(Source: PRNewswire-FirstCall)

INDIANAPOLIS, June 25 /PRNewswire-FirstCall/ -- The Finish Line, Inc. (the "Company") announced results for the first quarter representing the thirteen weeks ended May 30, 2009 (the "first quarter" or "Q1").
(Logo: http://www.newscom.com/cgi-bin/prnh/20020603/FINISHLINELOGO )
Consolidated net sales decreased 7.2% to $267.2 million for Q1 compared to $287.9 million for the thirteen weeks ended May 31, 2008 ("Q1 LY"). By concept, Finish Line net sales decreased 5.1% to $259.1 million for Q1 compared to $273.0 million for Q1 LY. Man Alive net sales decreased 45.5% to $8.1 million for Q1 compared to $14.9 million for Q1 LY. Comparable store net sales for Finish Line decreased 3.9% for Q1 compared to the same period a year ago and Man Alive decreased 39.1%. As previously disclosed on June 22, 2009, the Company's Board of Directors has approved a plan to exit the Man Alive business.
For Q1, the Company reported a consolidated pre-tax operating loss of $0.9 million compared to pre-tax operating income of $1.7 million for Q1 LY. By concept, Finish Line generated pre-tax operating income of $3.0 million for Q1 compared to $4.1 million for Q1 LY. Man Alive posted a pre-tax operating loss of $3.9 million for Q1 compared to a pre-tax operating loss of $2.4 million for Q1 LY.
For the first quarter, the Company reported a loss from continuing operations of $0.6 million, or ($0.01) per diluted share, compared to income from continuing operations of $0.9 million, or $0.02 per diluted share, for Q1 LY. Diluted weighted average shares outstanding were 54.2 million for Q1 versus 53.9 million for Q1 LY.
Consolidated merchandise inventories decreased 14% to $241.6 million at May 30, 2009 compared to $281.2 million at May 31, 2008. On a comparable per square foot basis, consolidated merchandise inventories at May 30, 2009 decreased 10%. By concept, Finish Line decreased 10% and Man Alive decreased 23%.
As of May 30, 2009, the Company had no interest-bearing debt and $119 million in cash and cash equivalents, up from $40 million at May 31, 2008.
"Our core Finish Line business has performed as expected against the backdrop of a challenging economy and a difficult comparison to the same quarter of last year," said Glenn S. Lyon, Chief Executive Officer of the Company. "Although the economic downturn has changed consumer behavior, we're developing and implementing strategies to drive profitable growth in this environment. We believe that these initiatives, together with a continued focus on cost controls and a strong balance sheet, provide the foundation we need to successfully manage through this environment and drive stronger returns as market conditions improve."

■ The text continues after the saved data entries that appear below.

(** The run of [generateText] once the client has answered with a body
    that parses to something other than [null]. *)
Lemma generateText_body request body responseBody :
  send (text_input self request) = Return body →
  JSON_parse body = Ok responseBody →
  responseBody ≠ JNull →
  generateText self JSON_parse add_coerced send request =
    if strict_equals (property responseBody "stop_reason") "content_filtered"
    then Raise (ContentFilterError "bedrock"
                  "Content was filtered by safety policies")
    else
      match optional_find_text (property responseBody "content") with
      | Throw e => Raise (text_failure (Engine e))
      | Ok None =>
          Raise (text_failure
                   (AIProviderError "No text content in response" "bedrock" None))
      | Ok (Some block) =>
          if truthy (Some block)
          then
            match Get (Some block) "text" with
            | Throw e => Raise (text_failure (Engine e))
            | Ok text =>
                Return
                  {| text := text;
                     model := textModel self;
                     inputTokens :=
                       or_zero (OptGet (property responseBody "usage")
                                  "input_tokens");
                     outputTokens :=
                       or_zero (OptGet (property responseBody "usage")
                                  "output_tokens");
                     totalTokens :=
                       add add_coerced
                         (or_zero (OptGet (property responseBody "usage")
                                     "input_tokens"))
                         (or_zero (OptGet (property responseBody "usage")
                                     "output_tokens"));
                     finishReason :=
                       mapStopReason (property responseBody "stop_reason");
                     metadata_id := property responseBody "id";
                     metadata_model := property responseBody "model" |}
            end
          else
            Raise (text_failure
                     (AIProviderError "No text content in response" "bedrock"
                        None))
      end.
Proof.
  intros Hsend Hparse Hnull. unfold generateText.
  change {| text_modelId := textModel self;
            text_contentType := "application/json";
            text_accept := "application/json";
            text_body := text_payload request |}
    with (text_input self request).
  rewrite Hsend. cbn [mbind outcome_bind]. rewrite Hparse.
  change (engine (Ok responseBody)) with (Return responseBody).
  cbn [mbind outcome_bind].
  rewrite (engine_Get_non_null responseBody "stop_reason" Hnull),
    (engine_Get_non_null responseBody "content" Hnull),
    (engine_Get_non_null responseBody "usage" Hnull),
    (engine_Get_non_null responseBody "id" Hnull),
    (engine_Get_non_null responseBody "model" Hnull).
  cbn [mbind outcome_bind].
  destruct (strict_equals (property responseBody "stop_reason")
              "content_filtered"); [reflexivity|].
  destruct (optional_find_text (property responseBody "content"))
    as [[block|]|e]; cbn [engine mbind outcome_bind try_rethrow]; try done.
  destruct (truthy (Some block)); cbn [negb]; [|done].
  by destruct (Get (Some block) "text") as [text|e].
Qed.

(** What the handler of [generateText] can produce. *)
Lemma text_failure_class error :
  text_failure error = RateLimitError "bedrock" (Some 60) ∨
  (text_failure error = error ∧
   (instanceof_ContentFilterError error = true ∨
    instanceof_RateLimitError error = true)) ∨
  text_failure error
    = AIProviderError
        ("Bedrock text generation failed: " ++ thrown_message error)
        "bedrock" (Some error).
Proof.
  unfold text_failure.
  destruct (String.eqb (thrown_name error) "ThrottlingException"); [by left|].
  destruct error; simpl; auto.
Qed.


Lemma generateText_send_fails request error :
  send (text_input self request) = Raise error →
  generateText self JSON_parse add_coerced send request
    = Raise (text_failure error).
Proof.
  intros Hsend. unfold generateText.
  change {| text_modelId := textModel self;
            text_contentType := "application/json";
            text_accept := "application/json";
            text_body := text_payload request |}
    with (text_input self request).
  by rewrite Hsend.
Qed.

Lemma generateText_parse_fails request body e :
  send (text_input self request) = Return body →
  JSON_parse body = Throw e →
  generateText self JSON_parse add_coerced send request
    = Raise (text_failure (Engine e)).
Proof.
  intros Hsend Hparse. unfold generateText.
  change {| text_modelId := textModel self;
            text_contentType := "application/json";
            text_accept := "application/json";
            text_body := text_payload request |}
    with (text_input self request).
  rewrite Hsend. cbn [mbind outcome_bind]. by rewrite Hparse.
Qed.

Lemma generateText_null request body :
  send (text_input self request) = Return body →
  JSON_parse body = Ok JNull →
  generateText self JSON_parse add_coerced send request
    = Raise (AIProviderError
               "Bedrock text generation failed: Cannot read properties of null (reading 'stop_reason')"
               "bedrock"
               (Some (Engine (TypeError
                  "Cannot read properties of null (reading 'stop_reason')")))).
Proof.
  intros Hsend Hparse. unfold generateText.
  change {| text_modelId := textModel self;
            text_contentType := "application/json";
            text_accept := "application/json";
            text_body := text_payload request |}
    with (text_input self request).
  rewrite Hsend. cbn [mbind outcome_bind]. by rewrite Hparse.
Qed.
Lemma round_normal (M : positive) (E : Z) (l : location) :
  53 <= dig M -> -1074 <= dig M + E - 53 -> dig M + E - 53 < 971 ->
  exists m e, binary_round_aux prec emax false (Zpos M) E l = S754_finite false m e
     /\ dig m = 53
     /\ ((e = E + (dig M - 53) /\
          (Zpos m = Zpos M / 2 ^ (dig M - 53) \/ Zpos m = Zpos M / 2 ^ (dig M - 53) + 1))
         \/ (e = E + (dig M - 53) + 1 /\ Zpos M / 2 ^ (dig M - 53) + 1 = 2 ^ 53 /\ Zpos m = 2 ^ 52)).
Proof.
  intros Hd Hlo Hhi.
  set (n := dig M - 53). set (q := Zpos M / 2 ^ n).
  assert (Hq : 2 ^ 52 <= q < 2 ^ 53).
  { pose proof (dig_bounds M) as [B1 B2].
    assert (P1 : 2 ^ (dig M - 1) = 2 ^ 52 * 2 ^ n)
      by (rewrite <- Z.pow_add_r by lia; f_equal; lia).
    assert (P2 : 2 ^ dig M = 2 ^ 53 * 2 ^ n)
      by (rewrite <- Z.pow_add_r by lia; f_equal; lia).
    assert (0 < 2 ^ n) by (apply Z.pow_pos_nonneg; lia).
    unfold q; split.
    - apply Z.div_le_lower_bound; lia.
    - apply Z.div_lt_upper_bound; lia. }
  unfold binary_round_aux. unfold shr_fexp at 1.
  change (Zdigits2 (Zpos M)) with (dig M).
  rewrite fexp_normal by lia.
  replace (dig M + E - 53 - E) with n by (unfold n; lia).
  destruct (shr_spec (shr_record_of_loc (Zpos M) l) E n) as (mrs' & -> & Hm');
    [unfold n; lia | rewrite shr_record_of_loc_m; lia |].
  rewrite shr_record_of_loc_m in Hm'. fold q in Hm'. rewrite Hm'.
  set (r := round_nearest_even q (loc_of_shr_record mrs')).
  assert (Hr : r = q \/ r = q + 1) by apply round_nearest_even_range.
  destruct (Z.eq_dec r (2 ^ 53)) as [Ebig | Hsmall].
  - (* the rounded mantissa overflows to 2^53: one more shift *)
    rewrite Ebig. change (2 ^ 53) with 9007199254740992.
    rewrite shr_fexp_carry by (unfold n; lia). cbn [shr_m].
    replace (Z.leb (E + n + 1) (emax - prec)) with true
      by (symmetry; apply Z.leb_le; unfold emax, prec, n; lia).
    eexists _, _. split; [reflexivity|]. split; [reflexivity|].
    right. split; [reflexivity|]. split; [lia | reflexivity].
  - assert (Hr' : 2 ^ 52 <= r < 2 ^ 53) by lia.
    destruct r as [|rp|rp] eqn:Er; try lia.
    assert (Hdig : dig rp = 53) by (apply dig_unique; lia).
    rewrite shr_fexp_fits by (unfold n; lia). cbn [shr_m].
    replace (Z.leb (E + n) (emax - prec)) with true
      by (symmetry; apply Z.leb_le; unfold emax, prec, n; lia).
    exists rp, (E + n). split; [reflexivity|]. split; [exact Hdig|].
    left. split; [reflexivity|]. lia.
Qed.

Mr. Lyon continued, "We are pleased that we have announced a plan, and entered into a definitive agreement, to exit the unprofitable Man Alive business. This transaction will allow us to focus our time and resources on continuing to improve our core Finish Line business as Man Alive joins the Jimmy Jazz team."
Conference Call
The Company is hosting a live conference call at 8:30 am (ET) on Friday, June 26th. Interested parties may participate in the call by calling (660) 422-4970, conference ID#12744159. Those interested in listening to the call on the web can do so at http://www.finishline.com/.
Interested parties may access a replay of the live conference call by calling (706) 645-9291, the conference ID#12744159. This replay will be available commencing at approximately 9:45 am (ET) on Friday, June 26th and will remain available through Monday, June 29th. In addition, the replay will be available on the web at http://www.finishline.com/.
Forward-Looking Statements
The Company has experienced, and expects to continue to experience, significant variability in net sales, net income (loss) and comparable store net sales from quarter to quarter. Therefore, the results of the periods presented herein are not necessarily indicative of the results to be expected for any other future period or year.
Certain statements contained in this press release regard matters that are not historical facts and are forward-looking statements (as such term is defined in the rules promulgated pursuant to the Securities Act of 1933, as amended). Because such forward-looking statements contain risks and uncertainties, actual results may differ materially from those expressed in or implied by such forward-looking statements.